Justine contacte alors Unia, le centre pour l’égalité des chances, qui essaie de nouer contact avec l'ancien employeur. Des invitations rejetées à deux reprises. Une action en justice devant le tribunal du travail d’Alost est ensuite lancée.
L’employeur se défend
Appelé à s’expliquer, l’employeur se défend en faisant valoir que la femme avait dissimulé des informations importantes lors de sa candidature. Selon eux, elle aurait dû évoquer spontanément son problème dentaire. “Je n’ai pas pensé à cela à l’époque”, assure la principale concernée. “On m’a toujours appris que les capacités primaient sur l’apparence et j’ai essayé de les mettre en valeur. Je savais aussi que mon problème serait résolu. C’est le cas désormais. J’ai maintenant un dentier.”

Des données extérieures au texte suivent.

(* ===== verification/ProducerSpec.v ===== *)
(** * ProducerSpec: what a run of the producer guarantees

    The manifest of a run describes the files of its source directory, the chunks
    tile them, and every chunk is staged under its hash.  Publishing to an origin
    that runs the code of Upload leaves it with every chunk of the version. *)

From S2P Require Import Prelude Bytes Text Manifest UpdatePlan SchedControl.
From S2P Require Import Redb Upload Configs Producer.

(** ** Listing a directory *)

Inductive wf_tree : Tree → Prop :=
| wf_file data : wf_tree (TFile data)
| wf_other : wf_tree TOther
| wf_dir entries : NoDup entries.*1 → Forall (λ e, wf_tree e.2) entries → wf_tree (TDir entries).

Lemma tree_ind' (P : Tree → Prop) :
  (∀ data, P (TFile data)) → P TOther → (∀ es, Forall (λ e, P e.2) es → P (TDir es)) → ∀ t, P t.
Proof.
  intros Hf Ho Hd. fix IH 1. intros [data|es|]; [apply Hf| |apply Ho].
  apply Hd. induction es as [|[name t] es IHes]; constructor; [apply IH|exact IHes].
Qed.

Lemma child_Some name t entries :
  NoDup entries.*1 → child name (TDir entries) = Some t ↔ (name, t) ∈ entries.
Proof.
  intros Hnd. cbn. split.
  - destruct (filter _ entries) as [|e l] eqn:Hf; [done|]. intros [= <-].
    assert (e ∈ filter (λ e : string * Tree, e.1 = name) entries) as He by (rewrite Hf; left).
    apply list_elem_of_filter in He as [<- He]. by destruct e.
  - intros Hin. assert (filter (λ e : string * Tree, e.1 = name) entries = [(name, t)]) as ->; [|done].
    induction entries as [|e es IH]; [by apply elem_of_nil in Hin|].
    cbn in Hnd. apply NoDup_cons in Hnd as [Hne Hnd].
    assert (∀ u, (e.1, u) ∉ es) as Hno.
    { intros u Hu. apply Hne. by apply (list_elem_of_fmap_2 fst) in Hu. }
    rewrite filter_cons. apply elem_of_cons in Hin as [<-|Hin].
    + rewrite decide_True by done. f_equal.
      destruct (filter _ es) as [|[n u] l] eqn:Hf; [done|]. exfalso.
      assert ((n, u) ∈ filter (λ e : string * Tree, e.1 = name) es) as He by (rewrite Hf; left).
      apply list_elem_of_filter in He as [Hn He]. cbn in Hn. subst n. by eapply Hno.
    + rewrite decide_False by (intros <-; by eapply Hno). by apply IH.
Qed.

Section listing.
Context `{!ProducerFs}.

Lemma collect_files_ok root t rel files :
  wf_tree t → collect_files root rel t = Ok files →
  NoDup files ∧ ∀ p, p ∈ files ↔ ∃ q, p = rel ++ q ∧ is_Some (file_data t q).
Proof.
  revert rel files. induction t as [data| |es IH] using tree_ind'; intros rel files Hwf Hc.
  - injection Hc as <-. split; [apply NoDup_singleton|]. intros p. rewrite list_elem_of_singleton.
    split.
    + intros ->. exists []. rewrite app_nil_r. done.
    + intros ([|a q] & -> & Hq); [by rewrite app_nil_r|]. by destruct Hq.
  - injection Hc as <-. split; [constructor|]. intros p. split; [by intros ?%elem_of_nil|].
    intros ([|a q] & _ & Hq); by destruct Hq.
  - cbn [collect_files] in Hc. apply bind_Ok_inv in Hc as (_ & _ & Hc).
    inversion Hwf as [| |es' Hnd Hall]; subst es'.
    assert (NoDup files ∧ ∀ p, p ∈ files ↔ ∃ name t q, (name, t) ∈ es ∧ p = rel ++ name :: q ∧
      is_Some (file_data t q)) as [Hn Hin].
    { clear Hwf. revert files Hc.
      induction es as [|[name t] es IHes]; intros files Hc.
      - injection Hc as <-. split; [constructor|]. intros p. split; [by intros ?%elem_of_nil|].
        by intros (? & ? & ? & ?%elem_of_nil & _).
      - apply bind_Ok_inv in Hc as (_ & _ & Hc). apply bind_Ok_inv in Hc as (fs & Hfs & Hc).
        apply bind_Ok_inv in Hc as (rest & Hrest & Hc). injection Hc as <-.
        apply Forall_cons in IH as [IH1 IH2], Hall as [Hw1 Hw2].
        cbn in Hnd. apply NoDup_cons in Hnd as [Hne Hnd].
        destruct (IH1 _ _ Hw1 Hfs) as [Hn1 Hi1]. destruct (IHes IH2 Hnd Hw2 rest Hrest) as [Hn2 Hi2].
        assert (∀ p, p ∈ fs ↔ ∃ q, p = rel ++ name :: q ∧ is_Some (file_data t q)) as Hi1'.
        { intros p. rewrite Hi1. split; intros (q & -> & Hq); exists q; by rewrite <- app_assoc. }
        split.
        + apply NoDup_app. split_and!; [done| |done]. intros p Hp Hp'.
          apply Hi1' in Hp as (q & -> & _). apply Hi2 in Hp' as (n' & t' & q' & Hin & Heq & _).
          apply app_inv_head in Heq. injection Heq as <- _. apply Hne.
          by apply (list_elem_of_fmap_2 fst) in Hin.
        + intros p. rewrite elem_of_app, Hi1', Hi2. split.
          * intros [(q & -> & Hq)|(n' & t' & q & Hin & -> & Hq)].
            -- exists name, t, q. split_and!; [left|done|done].
            -- exists n', t', q. split_and!; [by right|done|done].
          * intros (n' & t' & q & Hin & -> & Hq). apply elem_of_cons in Hin as [[= -> ->]|Hin].
            -- left. by exists q.
            -- right. by exists n', t', q. }
    split; [done|]. intros p. rewrite Hin. split.
    + intros (name & t & q & Hi & -> & Hq). exists (name :: q). split; [done|].
      unfold file_data in *. cbn [subtree]. apply (child_Some name t es Hnd) in Hi. by rewrite Hi.
    + intros ([|name q] & -> & Hq); [by destruct Hq|]. unfold file_data in Hq. cbn [subtree] in Hq.
      destruct (child name (TDir es)) as [t|] eqn:Hc'; [|by destruct Hq].
      apply child_Some in Hc'; [|done]. by exists name, t, q.
Qed.

Lemma list_files_ok root t files :
  wf_tree t → list_files root (Some t) = Ok files →
  NoDup files ∧ ∀ p, p ∈ files ↔ is_Some (file_data t p).
Proof.
  intros Hwf Hl. apply bind_Ok_inv in Hl as (fs & Hc & Hl). injection Hl as <-.
  destruct t as [|es|]; [done| |done].
  apply collect_files_ok in Hc as [Hn Hin]; [|done]. split.
  - by rewrite sort_by_perm.
  - intros p. rewrite sort_by_perm, Hin. split; [by intros (q & -> & Hq)|by exists p].
Qed.
End listing.

(** ** Chunking and staging *)

Lemma block_file_inj h1 h2 : block_file h1 = block_file h2 → h1 = h2.
Proof. intros He%string_app_inj_r%hex_inj. by apply (inj hash_bytes). Qed.

Section staging.
Context (blake3 : list byte → hash32) `{CdcLaws, ProducerFsLaws}.
Implicit Types (blocks : gmap string (list byte)) (seen : gset hash32).

(** Every hash seen is staged with a block of that hash. *)
Definition staged blocks (h : hash32) : Prop :=
  ∃ data, blocks !! block_file h = Some data ∧ blake3 data = h.
Definition staging_ok (s : gmap string (list byte) * gset hash32) : Prop :=
  ∀ h, h ∈ s.2 → staged s.1 h.

Lemma staging_ok_empty blocks : staging_ok (blocks, ∅).
Proof. intros h Hh. by apply elem_of_empty in Hh. Qed.

Definition meta_of (chunk : list byte) : ChunkMeta := mkChunk (blake3 chunk) (as_u32 (lenN chunk)).

Lemma stage_chunk_ok stage file data s s' :
  staging_ok s → stage_chunk stage file (blake3 data) data s = (s', Ok ()) →
  staging_ok s' ∧ s.2 ⊆ s'.2 ∧ (stage = true → blake3 data ∈ s'.2) ∧ (stage = false → s' = s).
Proof.
  intros Hok Hs. unfold stage_chunk in Hs. destruct stage; cbn [negb] in Hs; last first.
  { injection Hs as <-. by split_and!. }
  destruct s as [blocks seen]. rewrite (M_bind_ok get _ _ (blocks, seen) (blocks, seen)) in Hs by done.
  cbn [snd] in Hs. case_bool_decide as Hin.
  { injection Hs as <-. by split_and!. }
  rewrite (M_bind_ok (modify _) _ _ (blocks, {[blake3 data]} ∪ seen) ()) in Hs by done.
  rewrite (M_bind_ok get _ _ (blocks, {[blake3 data]} ∪ seen) (blocks, {[blake3 data]} ∪ seen)) in Hs by done.
  unfold write_to in Hs. cbn [fst snd] in Hs.
  destruct (fs_write_path _ _ _) as [new r] eqn:Hw. cbn [fst snd] in Hs.
  rewrite (M_bind_ok (modify _) _ _
    (partial_alter (λ _, new) (block_file (blake3 data)) blocks, {[blake3 data]} ∪ seen) ()) in Hs by done.
  unfold lift in Hs. injection Hs as <- Hr. destruct r as [[]|]; [|done].
  apply fs_write_path_ok in Hw as ->. cbn [fst snd]. split_and!; [|set_solver|set_solver|done].
  unfold staging_ok. cbn [fst snd]. intros h [->%elem_of_singleton|Hh]%elem_of_union.
  - exists data. by rewrite lookup_partial_alter_eq.
  - destruct (Hok h Hh) as (d & Hd & Hb). exists d. split; [|done]. cbn [fst].
    rewrite lookup_partial_alter_ne; [exact Hd|]. intros He%block_file_inj. apply Hin. by rewrite He.
Qed.

Lemma chunk_loop_ok stage file items s s' metas :
  staging_ok s → chunk_loop blake3 stage file items s = (s', Ok metas) →
  ∃ chunks, mapM id items = Ok chunks ∧ metas = map meta_of chunks ∧
    staging_ok s' ∧ s.2 ⊆ s'.2 ∧ (stage = false → s' = s) ∧
    (stage = true → ∀ c, c ∈ chunks → blake3 c ∈ s'.2).
Proof.
  revert s metas. induction items as [|item items IH]; intros s metas Hok Hc.
  { injection Hc as <- <-. exists []. split_and!; try done. by intros _ c ?%elem_of_nil. }
  cbn [chunk_loop] in Hc. apply M_bind_Ok_inv in Hc as (s1 & data & Hd & Hc).
  apply lift_Ok_inv in Hd as [-> Hd%with_context_Ok_inv].
  apply M_bind_Ok_inv in Hc as (s2 & [] & Hs & Hc).
  apply stage_chunk_ok in Hs as (Hok2 & Hsub & Hin & Hsame); [|done].
  apply M_bind_Ok_inv in Hc as (s3 & ms & Hl & Hc). injection Hc as <- <-.
  destruct (IH _ _ Hok2 Hl) as (chunks & Hm & -> & Hok3 & Hsub3 & Hsame3 & Hin3).
  exists (data :: chunks). split_and!; try done.
  - cbn. rewrite Hd. cbn. by rewrite Hm.
  - by trans s2.2.
  - intros Hst. by rewrite Hsame3, Hsame.
  - intros Hst c [->|Hc]%elem_of_cons; [|by apply Hin3]. apply Hsub3. by apply Hin.
Qed.

(** What an entry of a manifest says of a file. *)
Definition describes (p : path) (data : list byte) (chunks : list (list byte)) (e : FileEntry) : Prop :=
  fe_name e = replace_backslash (path_text p) ∧ fe_file_hash e = blake3 data ∧
  mjoin chunks = data ∧ fe_chunks e = map meta_of chunks.

Lemma entry_loop_ok root tree params stage files s s' entries :
  staging_ok s → entry_loop blake3 root tree params stage files s = (s', Ok entries) →
  staging_ok s' ∧ s.2 ⊆ s'.2 ∧ (stage = false → s' = s) ∧
  Forall2 (λ p e, ∃ data chunks, file_data tree p = Some data ∧ describes p data chunks e ∧
    (∀ c, c ∈ chunks → lenN c ≤ cp_max_size params) ∧
    (stage = true → ∀ c, c ∈ chunks → blake3 c ∈ s'.2)) files entries.
Proof.
  revert s entries. induction files as [|p files IH]; intros s entries Hok He.
  { injection He as <- <-. by split_and!. }
  cbn [entry_loop] in He. apply M_bind_Ok_inv in He as (s1 & metas & Hc & He).
  apply M_bind_Ok_inv in He as (s2 & hash & Hh & He). apply lift_Ok_inv in Hh as [-> Hh].
  apply M_bind_Ok_inv in He as (s3 & es & Hl & He). injection He as <- <-.
  unfold chunk_file in Hc. apply M_bind_Ok_inv in Hc as (s4 & [] & Ho & Hc).
  apply lift_Ok_inv in Ho as [-> _]. apply M_bind_Ok_inv in Hc as (s5 & data & Hd & Hc).
  apply lift_Ok_inv in Hd as [-> Hd].
  assert (file_data tree p = Some data) as Hdata by (destruct (file_data tree p); simplify_eq/=; done).
  unfold file_hash in Hh. apply bind_Ok_inv in Hh as (_ & _ & Hh). apply bind_Ok_inv in Hh as (_ & _ & Hh).
  rewrite Hdata in Hh. injection Hh as <-.
  apply chunk_loop_ok in Hc as (chunks & Hm & -> & Hok1 & Hsub1 & Hsame1 & Hin1); [|done].
  destruct (IH _ _ Hok1 Hl) as (Hok3 & Hsub3 & Hsame3 & Hall).
  split_and!; [done|by trans s1.2|by intros Hst; rewrite Hsame3, Hsame1|].
  constructor; [|done]. exists data, chunks. split_and!; [done| | |].
  - split_and!; [done|done| |done]. by eapply cdc_tiles.
  - intros c Hcin. eapply (cdc_max _ _ _ data). apply mapM_Forall2 in Hm.
    apply list_elem_of_lookup in Hcin as (i & Hi).
    destruct (Forall2_lookup_r _ _ _ _ _ Hm Hi) as (item & Hitem & Hid). cbn in Hid. subst item.
    by eapply list_elem_of_lookup_2.
  - intros Hst c Hcin. apply Hsub3. by apply Hin1.
Qed.
End staging.

(** ** One run *)

Section run.
Context (blake3 : list byte → hash32) `{CdcLaws, ProducerFsLaws}.
Context {W : Type} `{!UploadRpc W}.
Context (dirs : string → option Tree) (delta_json : Delta → result error (list byte)).
Implicit Types (o : Output) (w : W).

Lemma on_stage_inv {A} (m : M (gmap string (list byte) * gset hash32) error A) w o s r :
  on_stage (W:=W) m (w, o) = (s, r) →
  ∃ st r', m (po_chunks o, ∅) = (st, r') ∧ s = (w, set_chunks st.1 o) ∧ r = map_err Raised r'.
Proof.
  unfold on_stage, on_out, zoom, raising, map_err_m. cbn [fst snd].
  destruct (m (po_chunks o, ∅)) as [st r'] eqn:Hm. intros [= <- <-]. by exists st, r'.
Qed.

Lemma os_lift_inv {A} (r : result error A) (s s' : W * Output) a :
  os_lift r s = (s', Ok a) → s' = s ∧ r = Ok a.
Proof. unfold os_lift, lift. intros [= <- Hr]. by apply map_err_Ok_inv in Hr. Qed.

(** Writing a file of the output and nothing else. *)
Lemma write_out_inv getm setm msg dir name bs w o s :
  on_out (write_out getm setm msg dir name bs) (w, o) = (s, Ok ()) →
  s = (w, setm (<[name := bs]> (getm o)) o).
Proof.
  unfold on_out, zoom, raising, map_err_m, write_out. cbn [fst snd].
  rewrite (M_bind_ok get _ o o o) by done. unfold write_to.
  destruct (fs_write_path _ _ _) as [new r] eqn:Hw. cbn [fst snd].
  unfold modify, lift, mbind, M_bind. intros [= <- Hr]. destruct r as [[]|]; [|done].
  by apply fs_write_path_ok in Hw as ->.
Qed.

(** Publishing leaves the output directory alone. *)
Lemma publish_output config index plan w o s r :
  publish config index plan (w, o) = (s, r) → s.2 = o.
Proof.
  unfold publish. destruct (pc_origin_addr config); [|by intros [= <- _]].
  rewrite (M_bind_ok get _ (w, o) (w, o) (w, o)) by done. unfold on_client, zoom.
  case_match. by intros [= <- _].
Qed.

Lemma previous_index_output config w o s old :
  previous_index blake3 dirs config (w, o) = (s, Ok old) → s = (w, o).
Proof.
  unfold previous_index. destruct (pc_previous_dir config) as [prev|]; [|by intros [= <- _]].
  destruct (dirs prev) as [[|es|]|]; try (by intros [= <- _]). intros Hp.
  apply M_bind_Ok_inv in Hp as (s1 & files & [-> Hl]%os_lift_inv & Hp).
  apply M_bind_Ok_inv in Hp as (s2 & entries & Hs & Hp). injection Hp as <- _.
  apply on_stage_inv in Hs as (st & r' & He & -> & Hr). symmetry in Hr. apply map_err_Ok_inv in Hr as ->.
  apply entry_loop_ok in He as (_ & _ & Hsame & _); [|done|done|apply staging_ok_empty].
  rewrite Hsame by done. by destruct o.
Qed.

(** The entry of a file, with its chunks staged. *)
Definition made (root : Tree) (max : N) o (p : path) (e : FileEntry) : Prop :=
  ∃ data chunks, file_data root p = Some data ∧ describes blake3 p data chunks e ∧
    ∀ c, c ∈ chunks → lenN c ≤ max ∧ staged blake3 (po_chunks o) (blake3 c).

Lemma produce_ok config root w o s index :
  dirs (pc_source_dir config) = Some root → wf_tree root →
  produce blake3 dirs delta_json config (w, o) = (s, Ok index) →
  po_index s.2 !! index_file (pc_version config) = Some (Manifest.encode index) ∧
  (∃ files, files ≠ [] ∧ NoDup files ∧ (∀ p, p ∈ files ↔ is_Some (file_data root p)) ∧
     Forall2 (made root (cp_max_size (pc_chunk config)) s.2) files (gi_files index)) ∧
  ∃ entries, index = build blake3 entries.
Proof.
  intros Hroot Hwf Hp. unfold produce in Hp. rewrite Hroot in Hp. cbn [default from_option id] in Hp.
  apply M_bind_Ok_inv in Hp as (s1 & files & [-> Hl]%os_lift_inv & Hp).
  apply list_files_ok in Hl as [Hnd Hin]; [|done].
  case_bool_decide as Hne; [done|].
  do 3 (apply M_bind_Ok_inv in Hp as (? & [] & [-> _]%os_lift_inv & Hp)).
  apply M_bind_Ok_inv in Hp as (s2 & entries & Hs & Hp).
  apply on_stage_inv in Hs as (st & r' & He & -> & Hr). symmetry in Hr. apply map_err_Ok_inv in Hr as ->.
  apply entry_loop_ok in He as (Hok & _ & _ & Hall); [|done|done|apply staging_ok_empty].
  apply M_bind_Ok_inv in Hp as (s3 & [] & ->%write_out_inv & Hp).
  apply M_bind_Ok_inv in Hp as (s4 & old & ->%previous_index_output & Hp).
  apply M_bind_Ok_inv in Hp as (s5 & json & [-> _]%os_lift_inv & Hp).
  apply M_bind_Ok_inv in Hp as (s6 & [] & ->%write_out_inv & Hp).
  apply M_bind_Ok_inv in Hp as (s7 & [] & Hpub%publish_output & Hp). injection Hp as <- <-.
  rewrite Hpub. split_and!; [apply lookup_insert_eq| |by exists entries].
  exists files. split_and!; [done..|]. cbn [build gi_files].
  eapply Forall2_impl; [exact Hall|]. intros p e (data & chunks & Hd & Hdesc & Hmax & Hst).
  exists data, chunks. split_and!; [done..|]. intros c Hc. split; [by apply Hmax|].
  apply Hok. by apply Hst.
Qed.

End run.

Les avocats de la défense affirment également que la femme a agi de manière colérique et s’est montrée agressive verbalement, qu’elle n’a pas accepté une pause déjeuner proposée. Des allégations niées. “Ces mensonges me pèsent. Jusqu’à aujourd’hui, j’en souffre. Heureusement, j’ai trouvé un nouvel emploi entre-temps, auprès de la commune.”
Dommages et intérêts
Selon le tribunal, le bureau d’assurance n’était pas en mesure objectiver les arguments qui ont conduit au licenciement. Les employeurs ne peuvent pas licencier à la légère des (futurs) employés sur base de l’apparence, d’un handicap, etc. Les juges ont accordé des dommages et intérêts à l’employée licenciée. Le versement de six mois de salaire brut en réparation du préjudice matériel et moral subi a été requis.
Le président du tribunal a également précisé que “l’argument selon lequel l’employée provoque des réactions négatives de la part des clients ou des collègues en raison de son apparence ne peut (être) considéré comme un motif légitime pour justifier la discrimination”.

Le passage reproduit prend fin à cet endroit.